Hall offered a cheery, “jam tomorrow” explanation, while Tony Newman, the council leader chairing the meeting, did not allow any further questions on the matter.
It will have not escaped observers that this meeting came just a week after Newman and his ruling Troika which controls the Labour group at the council managed to push through a 5 per cent increase in allowances for cabinet members, with special pay hikes of up to £20,000 for favoured Tony’s cronies.
The harsh reality is that Brick by Brick’s failure to deliver even a single new home in the three years since the company was established could mean that Croydon’s Labour-run council will be forced to make more, and deeper, cuts in other council services over the next two years.
According to the council’s own report, “2018-2019 is the third year of the four-year funding agreement [with central government] and the council continues to face a level of uncertainty regarding the medium term. Savings have been identified for 2018-2019 and 2019-2020 and there is currently an expected budget gap of £6.3m in 2019-2020 at this stage.”
Brick by Brick is using £36.9million-worth of loans from the council to build on council-owned land and property.
This week, Newman’s deputy leader, Alison Butler, the cabinet member for housing and regeneration, claimed, “No other London borough is leading the development of genuinely affordable homes on the scale that we are in Croydon.”
Established in 2015, Brick by Brick has so far built precisely… zero homes. So Butler might have a point.
Simon Hall: BxB has caused a £63m ‘slippage’
Planning consent has been granted for 43 sites around the borough for Brick by Brick schemes, and work has begun to get underway on 10 of these.
With no revenue coming on-stream from Brick by Brick, it has left a multi-million-pound gaping hole in the council’s budget.
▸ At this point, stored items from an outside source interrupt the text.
(** * df2redis replication test scripts: a shallow embedding

    The two Python scripts under [scripts/] drive a source store
    (Dragonfly) and a target store (Redis) and compare what both hold:

    - [scripts/test_rdb_phase_sync.py]  (module [RdbPhaseSync])
    - [scripts/test_stream_replication.py]  (module [StreamReplication])

    Modelling choices, shared by both modules (module [Py]):

    - A call of a Python function either returns, raises an [Exception]
      subclass, is cut by [KeyboardInterrupt], or leaves through
      [sys.exit]: the type [completion].
    - A redis-py client is a record of reply oracles, one per method the
      scripts call.  A reply is a value or a raised [Exception]; it is a
      function of the method's arguments, which is the "unchanged store"
      reading of a single comparison pass.
    - Every store call is logged: a computation is a trace of events
      paired with its completion (a writer monad).  What is printed is not
      modelled, apart from the result summary of the RDB script;
      [time.sleep] leaves no event, and [KeyboardInterrupt] is delivered
      at the blocking [input()] prompts only.
    - Redis hashes are [gmap string string], sets [gset string], sorted-set
      scores IEEE doubles ([PrimFloat]) compared with [==]. *)

From Stdlib Require Import ZArith String Ascii List DecimalString Floats Uint63.
From Stdlib Require Import DecimalNat DecimalFacts.
From stdpp Require Import base gmap strings list.

Open Scope string_scope.
Open Scope list_scope.
Open Scope nat_scope.

(** ** Python values, exceptions and the trace monad *)

Module Py.

(** Exception classes the scripts tell apart ([redis.*] or builtin). *)
Inductive exn_class : Set :=
| ResponseError
| AuthenticationError
| ConnectionError
| TimeoutError
| ZeroDivisionError
| EOFError
| OtherError.

Global Instance exn_class_eq_dec : EqDecision exn_class.
Proof. solve_decision. Defined.

(** An exception object: its class and [str(e)]. *)
Record exn : Set := Exn { exn_cls : exn_class; exn_str : string }.

(** How a call ends. [Raised] carries subclasses of [Exception] only;
    [KeyboardInterrupt] and [SystemExit] derive from [BaseException] and are
    not caught by [except Exception]. *)
Inductive completion (A : Type) : Type :=
| Return (a : A)
| Raised (e : exn)
| KeyboardInterrupt
| SysExit (code : Z).
Arguments Return {A} a.
Arguments Raised {A} e.
Arguments KeyboardInterrupt {A}.
Arguments SysExit {A} code.

(** What a store answers to one command. *)
Inductive reply (A : Type) : Type :=
| Ok (a : A)
| Err (e : exn).
Arguments Ok {A} a.
Arguments Err {A} e.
When challenged on this, Hall was forced to admit: “The bulk of that variance is the slippage there’s been on Brick by Brick, but through 2018-19 that’s really motoring and we’re going to be delivering those homes.”
So that’s alright then.
Except it probably isn’t.
Although it was supposed to deliver 50 per cent affordable in its first tranche of 1,000 new homes, Brick by Brick’s own reports suggest that in fact, more than 60 per cent of the homes it is building will be put on the private market, leaving even fewer available to genuine Croydon locals, whose money has been used to pay for the homes to be built.